:: Work instruction ::
Return only those lines of the listing in which "does" appears.

:: The records ::
>>>>

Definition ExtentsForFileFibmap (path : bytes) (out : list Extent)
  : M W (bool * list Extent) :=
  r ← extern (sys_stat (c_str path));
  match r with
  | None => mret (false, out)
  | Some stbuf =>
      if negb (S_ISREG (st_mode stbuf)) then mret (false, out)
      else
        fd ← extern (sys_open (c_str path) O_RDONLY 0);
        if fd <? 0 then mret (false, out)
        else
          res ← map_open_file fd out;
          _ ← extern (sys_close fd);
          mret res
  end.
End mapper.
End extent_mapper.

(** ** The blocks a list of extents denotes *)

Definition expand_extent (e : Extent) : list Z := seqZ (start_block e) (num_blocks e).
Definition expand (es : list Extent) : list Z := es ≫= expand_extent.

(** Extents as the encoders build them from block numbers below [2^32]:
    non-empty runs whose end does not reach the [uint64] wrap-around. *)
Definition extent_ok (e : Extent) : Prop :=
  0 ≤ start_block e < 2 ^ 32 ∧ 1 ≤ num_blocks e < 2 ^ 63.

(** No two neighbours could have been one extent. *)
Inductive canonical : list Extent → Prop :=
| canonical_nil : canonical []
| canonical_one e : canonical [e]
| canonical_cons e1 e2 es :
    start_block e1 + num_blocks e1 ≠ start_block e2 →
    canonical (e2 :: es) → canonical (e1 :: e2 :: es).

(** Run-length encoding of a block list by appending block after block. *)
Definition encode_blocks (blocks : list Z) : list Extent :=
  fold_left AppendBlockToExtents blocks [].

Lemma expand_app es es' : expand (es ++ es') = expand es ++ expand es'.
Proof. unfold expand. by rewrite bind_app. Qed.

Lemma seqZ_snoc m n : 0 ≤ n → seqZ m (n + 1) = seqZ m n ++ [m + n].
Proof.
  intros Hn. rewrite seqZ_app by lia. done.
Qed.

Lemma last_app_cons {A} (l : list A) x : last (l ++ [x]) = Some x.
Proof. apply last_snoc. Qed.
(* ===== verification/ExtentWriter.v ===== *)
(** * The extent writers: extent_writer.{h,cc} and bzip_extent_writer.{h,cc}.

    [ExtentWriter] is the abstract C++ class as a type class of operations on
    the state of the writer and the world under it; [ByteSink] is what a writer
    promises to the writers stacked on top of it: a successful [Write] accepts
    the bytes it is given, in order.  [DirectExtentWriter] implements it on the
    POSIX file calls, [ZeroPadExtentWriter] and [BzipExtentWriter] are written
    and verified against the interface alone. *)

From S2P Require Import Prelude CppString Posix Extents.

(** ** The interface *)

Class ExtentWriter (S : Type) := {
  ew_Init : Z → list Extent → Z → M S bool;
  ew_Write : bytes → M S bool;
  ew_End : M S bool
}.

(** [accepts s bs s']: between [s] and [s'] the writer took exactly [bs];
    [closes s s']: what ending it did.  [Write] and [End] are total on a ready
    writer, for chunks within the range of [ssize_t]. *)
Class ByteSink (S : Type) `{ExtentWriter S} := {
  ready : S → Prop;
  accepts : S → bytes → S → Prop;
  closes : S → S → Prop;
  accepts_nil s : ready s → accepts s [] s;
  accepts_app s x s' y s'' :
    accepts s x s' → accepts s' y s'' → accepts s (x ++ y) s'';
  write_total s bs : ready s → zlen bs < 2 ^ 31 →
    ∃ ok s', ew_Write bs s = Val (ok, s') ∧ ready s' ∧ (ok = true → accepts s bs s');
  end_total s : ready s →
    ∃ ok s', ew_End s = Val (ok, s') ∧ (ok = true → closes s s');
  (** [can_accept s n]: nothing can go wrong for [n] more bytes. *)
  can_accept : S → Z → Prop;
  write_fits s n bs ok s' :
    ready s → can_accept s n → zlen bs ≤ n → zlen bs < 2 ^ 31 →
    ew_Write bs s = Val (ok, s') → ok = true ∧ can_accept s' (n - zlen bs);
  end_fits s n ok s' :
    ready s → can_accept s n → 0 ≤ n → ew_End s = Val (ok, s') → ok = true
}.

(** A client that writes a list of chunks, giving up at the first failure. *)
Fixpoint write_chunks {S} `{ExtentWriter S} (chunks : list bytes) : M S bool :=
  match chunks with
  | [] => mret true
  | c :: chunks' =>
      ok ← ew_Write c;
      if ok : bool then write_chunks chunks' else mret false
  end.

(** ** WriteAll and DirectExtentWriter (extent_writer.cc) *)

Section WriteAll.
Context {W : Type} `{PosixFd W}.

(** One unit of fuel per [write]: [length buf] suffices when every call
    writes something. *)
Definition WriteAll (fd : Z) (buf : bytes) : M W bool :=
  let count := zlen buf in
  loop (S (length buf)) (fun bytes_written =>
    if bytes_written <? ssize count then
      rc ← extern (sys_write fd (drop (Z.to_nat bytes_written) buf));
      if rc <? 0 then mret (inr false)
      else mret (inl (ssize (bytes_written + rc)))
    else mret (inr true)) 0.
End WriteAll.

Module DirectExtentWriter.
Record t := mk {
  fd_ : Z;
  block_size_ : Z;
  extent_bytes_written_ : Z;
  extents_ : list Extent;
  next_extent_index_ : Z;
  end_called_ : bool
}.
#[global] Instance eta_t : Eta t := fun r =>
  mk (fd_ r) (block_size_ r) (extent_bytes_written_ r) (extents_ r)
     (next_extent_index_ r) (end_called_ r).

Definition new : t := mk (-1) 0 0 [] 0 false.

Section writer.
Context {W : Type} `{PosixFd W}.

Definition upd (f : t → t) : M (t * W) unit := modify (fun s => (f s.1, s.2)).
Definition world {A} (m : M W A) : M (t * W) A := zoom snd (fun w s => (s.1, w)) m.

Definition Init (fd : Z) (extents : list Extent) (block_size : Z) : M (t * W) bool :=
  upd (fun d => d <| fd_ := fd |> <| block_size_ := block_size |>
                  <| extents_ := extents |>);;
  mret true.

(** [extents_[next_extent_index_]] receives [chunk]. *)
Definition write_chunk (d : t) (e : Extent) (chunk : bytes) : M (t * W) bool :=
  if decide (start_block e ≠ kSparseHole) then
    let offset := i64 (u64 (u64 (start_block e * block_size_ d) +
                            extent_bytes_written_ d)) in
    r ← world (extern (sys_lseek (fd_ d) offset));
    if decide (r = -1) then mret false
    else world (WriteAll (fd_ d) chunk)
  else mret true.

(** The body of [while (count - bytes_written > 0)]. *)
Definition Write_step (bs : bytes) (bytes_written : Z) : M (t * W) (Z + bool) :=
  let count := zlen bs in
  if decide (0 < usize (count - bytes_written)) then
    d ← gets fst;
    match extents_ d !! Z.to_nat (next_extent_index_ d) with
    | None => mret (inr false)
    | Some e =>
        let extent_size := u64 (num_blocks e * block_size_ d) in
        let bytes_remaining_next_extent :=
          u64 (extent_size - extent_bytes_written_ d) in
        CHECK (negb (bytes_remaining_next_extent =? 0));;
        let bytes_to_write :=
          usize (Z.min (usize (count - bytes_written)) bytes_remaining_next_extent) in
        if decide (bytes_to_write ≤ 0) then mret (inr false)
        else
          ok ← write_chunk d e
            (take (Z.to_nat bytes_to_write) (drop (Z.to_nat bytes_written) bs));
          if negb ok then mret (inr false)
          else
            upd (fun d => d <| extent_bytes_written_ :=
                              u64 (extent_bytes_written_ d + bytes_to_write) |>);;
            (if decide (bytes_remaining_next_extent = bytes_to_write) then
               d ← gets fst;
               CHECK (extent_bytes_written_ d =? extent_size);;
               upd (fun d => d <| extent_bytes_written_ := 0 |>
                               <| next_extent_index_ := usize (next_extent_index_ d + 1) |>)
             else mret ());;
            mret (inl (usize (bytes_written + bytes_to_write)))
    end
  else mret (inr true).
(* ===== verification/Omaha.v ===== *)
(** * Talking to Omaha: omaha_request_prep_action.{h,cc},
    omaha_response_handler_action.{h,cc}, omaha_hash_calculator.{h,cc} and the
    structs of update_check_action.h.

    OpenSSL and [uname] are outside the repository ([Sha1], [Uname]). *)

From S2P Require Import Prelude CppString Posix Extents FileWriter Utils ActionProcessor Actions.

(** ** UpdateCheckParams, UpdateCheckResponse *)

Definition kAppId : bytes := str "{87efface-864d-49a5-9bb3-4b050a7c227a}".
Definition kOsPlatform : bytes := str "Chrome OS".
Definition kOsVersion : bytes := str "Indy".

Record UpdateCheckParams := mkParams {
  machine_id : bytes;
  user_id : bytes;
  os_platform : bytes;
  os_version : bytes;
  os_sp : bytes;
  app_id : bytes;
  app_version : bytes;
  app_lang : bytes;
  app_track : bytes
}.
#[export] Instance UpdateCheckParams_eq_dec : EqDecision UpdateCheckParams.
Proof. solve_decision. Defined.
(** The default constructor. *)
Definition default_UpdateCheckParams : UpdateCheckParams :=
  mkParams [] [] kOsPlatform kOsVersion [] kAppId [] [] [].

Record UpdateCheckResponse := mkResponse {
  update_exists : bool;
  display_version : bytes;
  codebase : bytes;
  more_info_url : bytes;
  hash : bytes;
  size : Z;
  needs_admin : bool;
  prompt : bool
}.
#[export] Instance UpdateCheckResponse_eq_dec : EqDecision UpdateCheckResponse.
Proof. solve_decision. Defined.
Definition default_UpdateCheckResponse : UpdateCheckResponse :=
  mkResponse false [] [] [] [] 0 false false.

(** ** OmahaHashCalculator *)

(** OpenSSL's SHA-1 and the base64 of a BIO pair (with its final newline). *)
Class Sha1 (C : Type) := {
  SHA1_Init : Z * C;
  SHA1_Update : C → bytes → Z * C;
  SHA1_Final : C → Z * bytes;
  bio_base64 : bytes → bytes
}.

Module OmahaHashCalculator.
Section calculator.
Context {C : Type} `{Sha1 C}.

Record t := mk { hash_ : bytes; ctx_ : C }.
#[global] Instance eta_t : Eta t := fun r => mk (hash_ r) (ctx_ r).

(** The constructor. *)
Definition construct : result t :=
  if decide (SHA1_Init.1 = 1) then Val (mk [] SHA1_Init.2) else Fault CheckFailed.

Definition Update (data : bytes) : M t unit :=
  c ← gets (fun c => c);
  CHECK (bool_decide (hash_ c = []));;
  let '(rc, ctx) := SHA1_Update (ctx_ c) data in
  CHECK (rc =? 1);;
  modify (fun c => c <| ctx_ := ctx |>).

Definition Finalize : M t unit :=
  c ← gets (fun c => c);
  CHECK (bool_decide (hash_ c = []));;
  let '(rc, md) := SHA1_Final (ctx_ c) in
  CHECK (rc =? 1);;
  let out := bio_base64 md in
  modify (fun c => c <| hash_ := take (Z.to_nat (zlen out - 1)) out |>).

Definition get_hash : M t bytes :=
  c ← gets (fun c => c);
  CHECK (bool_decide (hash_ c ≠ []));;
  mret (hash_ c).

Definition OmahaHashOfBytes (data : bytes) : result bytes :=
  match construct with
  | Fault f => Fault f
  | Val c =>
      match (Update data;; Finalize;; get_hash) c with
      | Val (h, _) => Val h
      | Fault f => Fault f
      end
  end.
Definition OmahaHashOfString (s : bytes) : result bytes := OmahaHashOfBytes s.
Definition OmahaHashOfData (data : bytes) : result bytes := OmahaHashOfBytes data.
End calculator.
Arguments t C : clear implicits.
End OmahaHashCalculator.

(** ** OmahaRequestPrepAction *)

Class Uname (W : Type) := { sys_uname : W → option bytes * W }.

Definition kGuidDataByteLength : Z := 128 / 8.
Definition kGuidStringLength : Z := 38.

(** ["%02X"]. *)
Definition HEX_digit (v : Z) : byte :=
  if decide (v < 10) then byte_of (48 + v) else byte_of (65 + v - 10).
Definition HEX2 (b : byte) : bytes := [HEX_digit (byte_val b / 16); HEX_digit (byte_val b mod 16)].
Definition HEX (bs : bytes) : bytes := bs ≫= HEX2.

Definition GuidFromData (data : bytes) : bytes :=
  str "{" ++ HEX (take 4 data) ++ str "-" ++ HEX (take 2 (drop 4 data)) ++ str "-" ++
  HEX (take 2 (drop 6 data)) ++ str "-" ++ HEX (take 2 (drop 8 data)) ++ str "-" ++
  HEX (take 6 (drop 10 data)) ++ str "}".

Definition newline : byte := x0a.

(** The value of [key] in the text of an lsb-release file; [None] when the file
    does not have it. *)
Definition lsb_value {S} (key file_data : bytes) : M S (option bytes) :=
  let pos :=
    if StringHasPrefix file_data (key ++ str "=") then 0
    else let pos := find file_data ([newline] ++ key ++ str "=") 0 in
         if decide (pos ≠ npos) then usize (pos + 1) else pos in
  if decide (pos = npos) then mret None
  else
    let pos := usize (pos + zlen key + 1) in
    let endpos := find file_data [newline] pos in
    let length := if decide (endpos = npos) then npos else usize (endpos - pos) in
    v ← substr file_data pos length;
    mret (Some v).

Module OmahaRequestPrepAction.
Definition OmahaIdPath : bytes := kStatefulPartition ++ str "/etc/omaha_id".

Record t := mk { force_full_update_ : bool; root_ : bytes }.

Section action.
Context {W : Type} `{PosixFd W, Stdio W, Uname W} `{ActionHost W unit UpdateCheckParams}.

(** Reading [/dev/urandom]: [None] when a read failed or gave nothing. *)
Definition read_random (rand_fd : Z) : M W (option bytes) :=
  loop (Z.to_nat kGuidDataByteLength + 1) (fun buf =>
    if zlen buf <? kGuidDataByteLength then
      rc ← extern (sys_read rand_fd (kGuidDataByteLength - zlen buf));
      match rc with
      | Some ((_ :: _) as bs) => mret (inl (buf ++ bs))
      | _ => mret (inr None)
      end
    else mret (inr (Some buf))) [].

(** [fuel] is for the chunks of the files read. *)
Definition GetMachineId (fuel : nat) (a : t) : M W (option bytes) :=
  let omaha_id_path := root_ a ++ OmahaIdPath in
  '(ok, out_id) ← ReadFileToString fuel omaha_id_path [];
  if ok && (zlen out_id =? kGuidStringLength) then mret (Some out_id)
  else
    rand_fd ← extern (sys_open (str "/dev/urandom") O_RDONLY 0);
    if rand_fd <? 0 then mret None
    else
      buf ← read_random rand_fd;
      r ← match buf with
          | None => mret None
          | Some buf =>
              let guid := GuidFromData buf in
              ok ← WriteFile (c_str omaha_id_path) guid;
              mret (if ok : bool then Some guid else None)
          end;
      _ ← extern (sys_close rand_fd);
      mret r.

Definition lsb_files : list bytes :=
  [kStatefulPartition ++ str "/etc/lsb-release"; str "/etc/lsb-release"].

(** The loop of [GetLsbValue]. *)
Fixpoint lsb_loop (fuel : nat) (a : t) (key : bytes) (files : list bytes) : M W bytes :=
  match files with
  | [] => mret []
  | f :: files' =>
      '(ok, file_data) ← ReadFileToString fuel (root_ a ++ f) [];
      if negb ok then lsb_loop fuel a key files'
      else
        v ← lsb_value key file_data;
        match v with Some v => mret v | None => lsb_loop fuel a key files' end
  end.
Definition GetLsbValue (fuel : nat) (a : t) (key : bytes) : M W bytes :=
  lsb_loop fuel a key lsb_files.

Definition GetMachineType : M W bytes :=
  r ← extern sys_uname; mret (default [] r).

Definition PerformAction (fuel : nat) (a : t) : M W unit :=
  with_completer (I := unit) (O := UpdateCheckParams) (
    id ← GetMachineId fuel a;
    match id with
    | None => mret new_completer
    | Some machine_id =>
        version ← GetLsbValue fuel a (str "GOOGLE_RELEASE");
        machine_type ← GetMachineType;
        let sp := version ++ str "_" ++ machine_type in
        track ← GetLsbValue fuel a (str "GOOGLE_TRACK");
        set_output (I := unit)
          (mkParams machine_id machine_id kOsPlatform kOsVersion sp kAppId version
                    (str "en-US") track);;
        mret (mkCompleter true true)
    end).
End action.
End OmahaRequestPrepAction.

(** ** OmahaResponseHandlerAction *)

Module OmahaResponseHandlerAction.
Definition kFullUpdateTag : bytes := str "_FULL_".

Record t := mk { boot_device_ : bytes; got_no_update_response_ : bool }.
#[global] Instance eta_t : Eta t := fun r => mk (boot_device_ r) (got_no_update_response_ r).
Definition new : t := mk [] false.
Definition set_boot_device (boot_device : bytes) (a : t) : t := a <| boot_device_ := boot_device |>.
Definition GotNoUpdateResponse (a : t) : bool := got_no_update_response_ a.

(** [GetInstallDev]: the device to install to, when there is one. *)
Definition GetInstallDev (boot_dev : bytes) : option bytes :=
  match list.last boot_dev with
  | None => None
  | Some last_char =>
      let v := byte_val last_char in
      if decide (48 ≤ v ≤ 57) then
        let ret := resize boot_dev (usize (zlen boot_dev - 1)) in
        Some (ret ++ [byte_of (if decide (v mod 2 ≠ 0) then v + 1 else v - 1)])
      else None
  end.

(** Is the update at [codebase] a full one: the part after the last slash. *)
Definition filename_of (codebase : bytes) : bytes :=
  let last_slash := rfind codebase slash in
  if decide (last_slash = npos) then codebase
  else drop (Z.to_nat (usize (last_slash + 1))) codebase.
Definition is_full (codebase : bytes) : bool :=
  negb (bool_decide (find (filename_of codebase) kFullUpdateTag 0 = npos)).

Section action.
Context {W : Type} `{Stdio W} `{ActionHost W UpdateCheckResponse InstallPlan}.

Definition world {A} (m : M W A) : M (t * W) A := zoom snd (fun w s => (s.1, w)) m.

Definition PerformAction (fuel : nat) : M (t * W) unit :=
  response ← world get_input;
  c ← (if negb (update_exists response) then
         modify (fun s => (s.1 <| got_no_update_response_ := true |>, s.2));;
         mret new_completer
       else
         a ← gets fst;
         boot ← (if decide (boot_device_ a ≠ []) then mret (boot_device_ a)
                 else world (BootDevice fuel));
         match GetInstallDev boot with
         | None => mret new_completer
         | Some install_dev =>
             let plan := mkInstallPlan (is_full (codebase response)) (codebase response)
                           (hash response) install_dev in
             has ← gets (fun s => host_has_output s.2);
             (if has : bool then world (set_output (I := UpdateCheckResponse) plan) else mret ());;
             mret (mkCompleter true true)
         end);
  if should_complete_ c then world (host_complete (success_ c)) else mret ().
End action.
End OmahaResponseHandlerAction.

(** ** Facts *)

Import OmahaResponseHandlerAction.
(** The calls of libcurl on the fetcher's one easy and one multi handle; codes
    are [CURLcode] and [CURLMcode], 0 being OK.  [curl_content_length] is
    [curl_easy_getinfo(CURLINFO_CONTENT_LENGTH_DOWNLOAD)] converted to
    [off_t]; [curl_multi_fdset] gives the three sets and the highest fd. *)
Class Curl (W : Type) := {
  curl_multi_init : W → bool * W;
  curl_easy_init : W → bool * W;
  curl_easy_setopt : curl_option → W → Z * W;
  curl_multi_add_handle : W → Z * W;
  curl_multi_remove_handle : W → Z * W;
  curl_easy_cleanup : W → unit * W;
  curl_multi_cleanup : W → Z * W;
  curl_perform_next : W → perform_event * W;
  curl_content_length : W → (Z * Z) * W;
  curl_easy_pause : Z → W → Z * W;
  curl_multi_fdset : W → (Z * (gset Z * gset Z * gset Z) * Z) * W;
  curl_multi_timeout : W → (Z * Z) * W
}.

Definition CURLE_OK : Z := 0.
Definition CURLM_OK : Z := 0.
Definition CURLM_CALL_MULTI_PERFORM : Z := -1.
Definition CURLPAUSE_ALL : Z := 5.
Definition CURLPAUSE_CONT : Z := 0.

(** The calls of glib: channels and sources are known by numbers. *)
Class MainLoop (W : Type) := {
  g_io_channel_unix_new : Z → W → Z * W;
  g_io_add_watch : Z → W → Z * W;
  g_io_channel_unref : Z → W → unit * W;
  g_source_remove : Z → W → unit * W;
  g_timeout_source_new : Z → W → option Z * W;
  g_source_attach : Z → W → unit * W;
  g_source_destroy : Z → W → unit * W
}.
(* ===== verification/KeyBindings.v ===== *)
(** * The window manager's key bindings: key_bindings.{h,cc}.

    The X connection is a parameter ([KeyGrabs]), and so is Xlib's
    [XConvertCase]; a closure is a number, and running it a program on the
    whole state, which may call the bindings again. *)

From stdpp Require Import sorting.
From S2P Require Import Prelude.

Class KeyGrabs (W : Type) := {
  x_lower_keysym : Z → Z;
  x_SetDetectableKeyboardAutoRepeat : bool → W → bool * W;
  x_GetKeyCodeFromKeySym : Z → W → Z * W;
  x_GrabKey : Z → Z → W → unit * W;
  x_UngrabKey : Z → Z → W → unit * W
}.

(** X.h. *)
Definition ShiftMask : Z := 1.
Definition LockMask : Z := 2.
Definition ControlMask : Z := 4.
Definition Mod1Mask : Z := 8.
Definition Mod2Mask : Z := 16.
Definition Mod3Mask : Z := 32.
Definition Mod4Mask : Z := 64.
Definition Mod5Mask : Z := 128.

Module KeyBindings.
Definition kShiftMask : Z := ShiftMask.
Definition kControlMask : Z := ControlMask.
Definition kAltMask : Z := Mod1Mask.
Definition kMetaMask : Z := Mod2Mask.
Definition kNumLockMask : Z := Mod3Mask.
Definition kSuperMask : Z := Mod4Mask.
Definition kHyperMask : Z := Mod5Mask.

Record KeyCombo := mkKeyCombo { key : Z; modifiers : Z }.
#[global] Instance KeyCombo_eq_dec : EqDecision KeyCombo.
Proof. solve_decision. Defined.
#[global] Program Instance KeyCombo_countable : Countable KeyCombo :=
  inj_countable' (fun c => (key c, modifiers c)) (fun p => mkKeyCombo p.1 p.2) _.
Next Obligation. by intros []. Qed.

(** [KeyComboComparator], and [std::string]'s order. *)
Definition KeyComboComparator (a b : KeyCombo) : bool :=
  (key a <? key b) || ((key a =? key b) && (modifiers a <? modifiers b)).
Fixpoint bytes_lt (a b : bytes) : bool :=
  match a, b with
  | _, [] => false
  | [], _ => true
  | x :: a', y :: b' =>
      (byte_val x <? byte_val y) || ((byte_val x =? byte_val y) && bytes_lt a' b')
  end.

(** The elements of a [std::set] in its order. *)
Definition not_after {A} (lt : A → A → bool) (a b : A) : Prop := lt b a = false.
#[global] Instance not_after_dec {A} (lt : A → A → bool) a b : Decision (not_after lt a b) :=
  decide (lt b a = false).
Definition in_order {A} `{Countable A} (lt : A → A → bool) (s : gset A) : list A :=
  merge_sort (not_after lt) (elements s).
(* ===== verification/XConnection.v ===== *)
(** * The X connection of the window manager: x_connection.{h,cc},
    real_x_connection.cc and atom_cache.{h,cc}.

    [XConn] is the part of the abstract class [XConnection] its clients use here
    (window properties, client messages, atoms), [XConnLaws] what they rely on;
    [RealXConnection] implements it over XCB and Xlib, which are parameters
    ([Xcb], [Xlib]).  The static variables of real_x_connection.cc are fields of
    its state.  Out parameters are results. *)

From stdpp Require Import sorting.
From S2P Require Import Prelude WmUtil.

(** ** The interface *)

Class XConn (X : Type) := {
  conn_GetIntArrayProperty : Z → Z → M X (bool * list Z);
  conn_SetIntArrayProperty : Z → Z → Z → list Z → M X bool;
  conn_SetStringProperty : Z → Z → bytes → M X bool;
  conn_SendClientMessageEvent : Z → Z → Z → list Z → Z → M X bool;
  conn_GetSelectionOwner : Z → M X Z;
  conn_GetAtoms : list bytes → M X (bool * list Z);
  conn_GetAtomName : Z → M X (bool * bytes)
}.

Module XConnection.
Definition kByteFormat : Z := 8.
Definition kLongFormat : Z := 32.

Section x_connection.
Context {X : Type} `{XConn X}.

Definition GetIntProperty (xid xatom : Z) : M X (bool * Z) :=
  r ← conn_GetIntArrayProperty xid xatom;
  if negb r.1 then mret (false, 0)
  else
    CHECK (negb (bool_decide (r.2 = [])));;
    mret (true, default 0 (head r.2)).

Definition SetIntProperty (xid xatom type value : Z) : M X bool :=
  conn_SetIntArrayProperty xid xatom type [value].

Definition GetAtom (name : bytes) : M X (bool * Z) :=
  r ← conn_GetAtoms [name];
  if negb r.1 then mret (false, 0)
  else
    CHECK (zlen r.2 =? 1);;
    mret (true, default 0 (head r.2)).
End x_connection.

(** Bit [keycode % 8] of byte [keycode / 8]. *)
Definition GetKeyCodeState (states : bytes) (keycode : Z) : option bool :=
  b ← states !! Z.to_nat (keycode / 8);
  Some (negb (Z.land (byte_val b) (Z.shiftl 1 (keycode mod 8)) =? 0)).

<<<<

:: Exercise response ::
    non-empty runs whose end does not reach the [uint64] wrap-around. *)
    does not have it. *)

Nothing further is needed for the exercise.